Silybin inhibits high glucose (HG)-induced superoxide generation. Exposure of mouse podocyte cultures to normal glucose (NG; 5 mM glucose) or to HG (25 mM glucose) with or without 10 μM silybin. Assessment of superoxide generation with the dihydroethidium (DHE) stain using 2 different methods: A, left: representative fluorescence microscopic images of podocytes after incubation with 10 μM DHE for 15 min. A, right: bar graph of semiquantitative analysis of the DHE fluorescence (means ± SE of 3 different experiments). ***P < 0.0001 HG vs. NG; ###P < 0.0001 HG vs. HG + silybin.
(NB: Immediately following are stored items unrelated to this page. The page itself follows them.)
(* ===== verification/MessageTypes.v ===== *)
(** * What a decoder can produce

    A message that comes out of [DecodeMessage] is well typed: every integer is in
    the range of its Go type, every string is made of bytes, every length fits its
    prefix.  So it can be encoded again without loss, and the encoding is no longer
    than the bytes it came from. *)

From S2P Require Import Prelude GoLang Protocol KvMessages ClusterMessages ClientMessages Messages.

(** ** Reading a decoder backwards *)

Lemma make_copy_full n src : n = len src → make_copy n src = src.
Proof. intros ->. apply overwrite_full. done. Qed.

(** A bound [lo + n] cut to [w] bits that is not below [lo] has not wrapped. *)
Lemma no_wrap w lo n : 0 ≤ lo < 2 ^ w → 0 ≤ n < 2 ^ w → lo ≤ (lo + n) `mod` 2 ^ w →
  (lo + n) `mod` 2 ^ w = lo + n ∧ lo + n < 2 ^ w.
Proof.
  intros Hlo Hn Hle. destruct (decide (lo + n < 2 ^ w)); [by rewrite Z.mod_small by lia|].
  rewrite <-(Z.mod_unique _ _ 1 (lo + n - 2 ^ w)) in Hle; lia.
Qed.

Ltac decoded_step Hok H :=
  match type of H with
  | (if ?a <? ?b then _ else _) = Ok _ =>
      let E := fresh "Elen" in destruct (a <? b) eqn:E; [discriminate H|]
  | context [slice ?d ?lo ?hi ≫= (λ s, get_uint ?n s ≫= _)] =>
      rewrite (read_field_bind n d lo hi) in H by lia; pose proof (field_range n d lo Hok)
  | context [slice ?d ?lo ?hi] =>
      let E := fresh "Eslice" in destruct (slice d lo hi) eqn:E; [|discriminate H..];
      cbn [mbind go_bind] in H; apply slice_inv in E as (? & ? & ? & ?)
  | context [index ?d ?i] =>
      let E := fresh "Eindex" in destruct (index d i) eqn:E; [|discriminate H..];
      cbn [mbind go_bind] in H; apply index_inv in E; [|exact Hok]
  end.
Ltac decoded Hok H := repeat decoded_step Hok H.

(** ** Typing *)

Definition uint64_ok (z : Z) : Prop := 0 ≤ z < 2 ^ 64.
Definition uint16_ok (z : Z) : Prop := 0 ≤ z < 65536.

Definition node_typed (n : NodeInfo) : Prop :=
  bytes_ok (NodeInfo_Address n) ∧ byte_ok (NodeInfo_Role n) ∧ bytes_ok (NodeInfo_NodeID n).

(** Every field is a value of its Go type. *)
Definition Msg_typed (m : Msg) : Prop :=
  match m with
  | MGetRequest m => bytes_ok (GetRequest_Key m)
  | MSetRequest m => bytes_ok (SetRequest_Key m) ∧ bytes_ok (SetRequest_Value m) ∧ uint64_ok (SetRequest_TTL m)
  | MDeleteRequest m => bytes_ok (DeleteRequest_Key m)
  | MGetResponse m => bytes_ok (GetResponse_Value m)
  | MSetResponse m => bytes_ok (SetResponse_Message m)
  | MDeleteResponse m => bytes_ok (DeleteResponse_Message m)
  | MTopologyRequest _ => True
  | MTopologyResponse m => bytes_ok (TopologyResponse_LeaderAddr m) ∧ Forall node_typed (TopologyResponse_Nodes m)
  | MReplicationSync m =>
      uint64_ok (ReplicationSync_LogIndex m) ∧ byte_ok (ReplicationSync_Op m) ∧
      bytes_ok (ReplicationSync_Key m) ∧ bytes_ok (ReplicationSync_Value m) ∧ uint64_ok (ReplicationSync_ExpiresAt m)
  | MReplicationAck m => uint64_ok (ReplicationAck_LastAppliedIndex m)
  | MReplicationJoin m => bytes_ok (ReplicationJoin_NodeAddr m)
  | MHeartbeat m => uint64_ok (Heartbeat_Term m) ∧ bytes_ok (Heartbeat_LeaderID m)
  | MHeartbeatAck m => uint64_ok (HeartbeatAck_Term m) ∧ uint64_ok (HeartbeatAck_LastAppliedIndex m)
  | MVoteRequest m =>
      uint64_ok (VoteRequest_Term m) ∧ bytes_ok (VoteRequest_CandidateID m) ∧ uint64_ok (VoteRequest_LastLogIndex m)
  | MVoteResponse m => uint64_ok (VoteResponse_Term m)
  | MErrorMessage m => uint16_ok (ErrorMessage_Code m) ∧ bytes_ok (ErrorMessage_Message m)
  end.

(** What decoding [d] promises of its result. *)
Definition good_result (d : gobytes) (m : Msg) : Prop :=
  Msg_wf m ∧ Msg_typed m ∧ len (Msg_wire m) ≤ len d.

Ltac decoded_end H :=
  injection H as <-; unfold good_result, Msg_wf, Msg_typed, Msg_wire, uint64_ok, uint16_ok; simpl;
  split_and!; first [lia | assumption | by auto | len_lia].

Lemma GetRequest_decoded m0 d m : bytes_ok d → GetRequest_Decode m0 d = Ok m → good_result d (MGetRequest m).
Proof.
  intros Hok H. unfold GetRequest_Decode in H. decoded Hok H. unfold u16 in *.
  destruct (no_wrap 16 2 (field 2 d 0)) as [E1 E2]; [lia..|]. rewrite make_copy_full in H by lia. decoded_end H.
Qed.

Lemma DeleteRequest_decoded m0 d m : bytes_ok d → DeleteRequest_Decode m0 d = Ok m → good_result d (MDeleteRequest m).
Proof.
  intros Hok H. unfold DeleteRequest_Decode in H. decoded Hok H. unfold u16 in *.
  destruct (no_wrap 16 2 (field 2 d 0)) as [E1 E2]; [lia..|]. rewrite make_copy_full in H by lia. decoded_end H.
Qed.

Lemma SetRequest_decoded m0 d m : bytes_ok d → SetRequest_Decode m0 d = Ok m → good_result d (MSetRequest m).
Proof.
  intros Hok H. unfold SetRequest_Decode, setHeaderSize in H. decoded Hok H. unfold u16 in *.
  destruct (no_wrap 16 14 (field 2 d 0)) as [E1 E2]; [lia..|]. rewrite !make_copy_full in H by lia. decoded_end H.
Qed.

Lemma GetResponse_decoded m0 d m : bytes_ok d → GetResponse_Decode m0 d = Ok m → good_result d (MGetResponse m).
Proof.
  intros Hok H. unfold GetResponse_Decode in H. decoded Hok H. unfold u32 in *.
  destruct (no_wrap 32 5 (field 4 d 1)) as [E1 E2]; [lia..|]. rewrite make_copy_full in H by lia. decoded_end H.
Qed.

Lemma SetResponse_decoded m0 d m : bytes_ok d → SetResponse_Decode m0 d = Ok m → good_result d (MSetResponse m).
Proof.
  intros Hok H. unfold SetResponse_Decode in H. decoded Hok H. unfold u16 in *.
  destruct (no_wrap 16 3 (field 2 d 1)) as [E1 E2]; [lia..|]. decoded_end H.
Qed.

Lemma DeleteResponse_decoded m0 d m : bytes_ok d → DeleteResponse_Decode m0 d = Ok m → good_result d (MDeleteResponse m).
Proof.
  intros Hok H. unfold DeleteResponse_Decode in H. decoded Hok H. unfold u16 in *.
  destruct (no_wrap 16 3 (field 2 d 1)) as [E1 E2]; [lia..|]. decoded_end H.
Qed.

Lemma ErrorMessage_decoded m0 d m : bytes_ok d → ErrorMessage_Decode m0 d = Ok m → good_result d (MErrorMessage m).
Proof. intros Hok H. unfold ErrorMessage_Decode in H. decoded Hok H. decoded_end H. Qed.

Lemma Heartbeat_decoded m0 d m : bytes_ok d → Heartbeat_Decode m0 d = Ok m → good_result d (MHeartbeat m).
Proof. intros Hok H. unfold Heartbeat_Decode in H. decoded Hok H. decoded_end H. Qed.

Lemma HeartbeatAck_decoded m0 d m : bytes_ok d → HeartbeatAck_Decode m0 d = Ok m → good_result d (MHeartbeatAck m).
Proof. intros Hok H. unfold HeartbeatAck_Decode in H. decoded Hok H. decoded_end H. Qed.

Lemma VoteRequest_decoded m0 d m : bytes_ok d → VoteRequest_Decode m0 d = Ok m → good_result d (MVoteRequest m).
Proof. intros Hok H. unfold VoteRequest_Decode in H. decoded Hok H. decoded_end H. Qed.

Lemma VoteResponse_decoded m0 d m : bytes_ok d → VoteResponse_Decode m0 d = Ok m → good_result d (MVoteResponse m).
Proof. intros Hok H. unfold VoteResponse_Decode in H. decoded Hok H. decoded_end H. Qed.

Lemma ReplicationJoin_decoded m0 d m : bytes_ok d → ReplicationJoin_Decode m0 d = Ok m → good_result d (MReplicationJoin m).
Proof. intros Hok H. unfold ReplicationJoin_Decode in H. decoded Hok H. decoded_end H. Qed.

Lemma ReplicationAck_decoded m0 d m : bytes_ok d → ReplicationAck_Decode m0 d = Ok m → good_result d (MReplicationAck m).
Proof. intros Hok H. unfold ReplicationAck_Decode in H. decoded Hok H. decoded_end H. Qed.

Lemma ReplicationSync_decoded m0 d m : bytes_ok d → ReplicationSync_Decode m0 d = Ok m → good_result d (MReplicationSync m).
Proof.
  intros Hok H. unfold ReplicationSync_Decode, replicationSyncHeaderSize in H. decoded Hok H.
  rewrite !make_copy_full in H by lia. decoded_end H.
Qed.

(** One node entry, and the loop over them. *)
Lemma decode_node_decoded d off n off' : bytes_ok d → 0 ≤ off → decode_node d off = Ok (n, off') →
  node_wf n ∧ node_typed n ∧ off' = off + node_size n ∧ off' ≤ len d.
Proof.
  intros Hok Hoff H. unfold decode_node in H. decoded Hok H. injection H as <- <-.
  unfold node_wf, node_typed, node_size. simpl. split_and!; first [lia | assumption | by auto].
Qed.

Lemma decode_nodes_decoded count d : ∀ off ns, bytes_ok d → 0 ≤ off ≤ len d → decode_nodes count d off = Ok ns →
  length ns = count ∧ Forall node_wf ns ∧ Forall node_typed ns ∧ off + len (nodes_wire ns) ≤ len d.
Proof.
  induction count as [|count IH]; intros off ns Hok Hoff; simpl.
  { intros [= <-]. change (nodes_wire []) with (@nil Z). split_and!; [done|by constructor..|len_lia]. }
  destruct (decode_node d off) as [[n off']| |] eqn:En; [|discriminate..]. go_bind1. cbn [fst snd].
  destruct (decode_nodes count d off') as [ns'| |] eqn:Es; [|discriminate..]. go_bind1. intros [= <-].
  destruct (decode_node_decoded d off n off' Hok ltac:(lia) En) as (? & ? & -> & ?).
  pose proof (node_size_pos n).
  destruct (IH (off + node_size n) ns' Hok ltac:(lia) Es) as (? & ? & ? & ?). rewrite nodes_wire_cons.
  split_and!; [simpl; lia|by constructor..|len_lia].
Qed.

Lemma TopologyResponse_decoded m0 d m :
  bytes_ok d → TopologyResponse_Decode m0 d = Ok m → good_result d (MTopologyResponse m).
Proof.
  intros Hok H. unfold TopologyResponse_Decode in H. decoded Hok H.
  destruct (decode_nodes _ _ _) as [ns| |] eqn:En; [|discriminate H..]. cbn [mbind go_bind] in H.
  apply decode_nodes_decoded in En as (Hl & Hwf & Ht & Hlen); [|done|lia]. injection H as <-.
  assert (len ns < 65536) by (unfold len; lia).
  unfold good_result, Msg_wf, Msg_typed, Msg_wire. simpl. split_and!; first [lia | done | by auto | len_lia].
Qed.

(** ** Every message *)

Lemma Msg_Decode_decoded m0 d m : bytes_ok d → Msg_Decode m0 d = Ok m → good_result d m ∧ Msg_OpCode m = Msg_OpCode m0.
Proof.
  intros Hok. destruct m0 as [m0|m0|m0|m0|m0|m0|m0|m0|m0|m0|m0|m0|m0|m0|m0|m0]; cbn [Msg_Decode];
    (match goal with |- context [Decode m0 d] => destruct (Decode m0 d) as [m1| |] eqn:E; [|discriminate..] end);
    go_bind1; intros [= <-]; (split; [|done]).
  - by eapply GetRequest_decoded.
  - by eapply SetRequest_decoded.
  - by eapply DeleteRequest_decoded.
  - by eapply GetResponse_decoded.
  - by eapply SetResponse_decoded.
  - by eapply DeleteResponse_decoded.
  - split_and!; [done..|]. simpl. rewrite len_nil. apply len_nonneg.
  - by eapply TopologyResponse_decoded.
  - by eapply ReplicationSync_decoded.
  - by eapply ReplicationAck_decoded.
  - by eapply ReplicationJoin_decoded.
  - by eapply Heartbeat_decoded.
  - by eapply HeartbeatAck_decoded.
  - by eapply VoteRequest_decoded.
  - by eapply VoteResponse_decoded.
  - by eapply ErrorMessage_decoded.
Qed.

Lemma DecodeMessage_decoded d m : bytes_ok d → DecodeMessage registry d = Ok m →
  Msg_wf m ∧ Msg_typed m ∧ 1 + len (Msg_wire m) ≤ len d ∧ hd_error d = Some (Msg_OpCode m).
Proof.
  intros Hok. unfold DecodeMessage. destruct d as [|op p]; [done|]. rewrite ltb_false by len_lia. go_run.
  unfold Lookup. destruct (registry !! op) as [m0|] eqn:E0; [|done]. unfold slice_from.
  change (op :: p) with ([op] ++ p). go_run. apply Forall_cons in Hok as [_ Hok].
  change (Decode m0 p) with (Msg_Decode m0 p). destruct (Msg_Decode m0 p) as [m1| |] eqn:E; [|done..].
  intros [= <-]. destruct (Msg_Decode_decoded m0 p m1 Hok E) as ((?&?&?) & Eop).
  rewrite (registry_is_ok _ _ E0 : Msg_OpCode m0 = op) in Eop. split_and!; [done|done|len_lia|by rewrite Eop].
Qed.

(** C19.  Type soundness of decoding: whatever bytes arrive, a message that
    [DecodeMessage] returns has every field in the range of its Go type and every
    length within its prefix; encoding it again gives bytes that are not longer than
    the ones received, start with the same opcode and decode to the same message. *)
Theorem decoded_well_typed (d : gobytes) (m : Msg) :
  bytes_ok d → DecodeMessage registry d = Ok m →
  Msg_typed m ∧ Msg_wf m ∧
  ∃ w, EncodeMessage m = Ok w ∧ len w ≤ len d ∧ hd_error w = hd_error d ∧ DecodeMessage registry w = Ok m.
Proof.
  intros Hok H. destruct (DecodeMessage_decoded d m Hok H) as (Hwf & Ht & Hlen & Hop).
  split_and!; [done..|]. exists (OpCode m :: wire m). split_and!.
  - apply EncodeMessage_wire.
  - rewrite len_cons. exact Hlen.
  - by rewrite Hop.
  - rewrite <-(app_nil_r (wire m)). apply DecodeMessage_wire; [apply registry_is_ok|apply registry_complete|done].
Qed.

(** A reply whose flag byte is not 0 or 1, and that has bytes to spare. *)
Lemma decoded_well_typed_witness :
  let m := MSetResponse (mkSetResponse false [111; 107]) in
  Msg_typed m ∧ Msg_wf m ∧
  ∃ w, EncodeMessage m = Ok w ∧ len w ≤ len [5; 7; 0; 2; 111; 107; 9] ∧ hd_error w = hd_error [5; 7; 0; 2; 111; 107; 9] ∧
       DecodeMessage registry w = Ok m.
Proof.
  apply (decoded_well_typed [5; 7; 0; 2; 111; 107; 9] (MSetResponse (mkSetResponse false [111; 107]))).
  - repeat constructor; done.
  - vm_compute. reflexivity.
Defined.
B, left: representative HPLC elution profiles of the dihydroxyethidium (2-OH-E⁺) peak, a DHE byproduct specific for superoxide generation, and the nonspecific ethidium (E⁺) peak in cells extracts from cultured podocytes. B, right: bar graph of quantitative analysis of 2-OH-E⁺ generation (means ± SE of 4 different experiments each experiment in triplicate). ***P < 0.001 HG vs. NG; ##P < = 0.01 HG vs. HG + 10 μM silybin. Results are expressed as nmol 2-OH-E⁺/μM consumed DHE. C: dose-dependent response of cultured podocytes to silybin. Cells exposed to HG in the presence of 0.1, 1, or 10 μM silybin or vehicle. 2-OH-E⁺ generation assessed by HPLC, as in B (***P < 0.001 HG vs. NG; #P < 0.05 HG vs. HG + 0.1 μM silybin; ##P < 0.01 HG vs. HG + 1 μM silybin; ##P < 0.01 HG vs. HG + 10 μM silybin).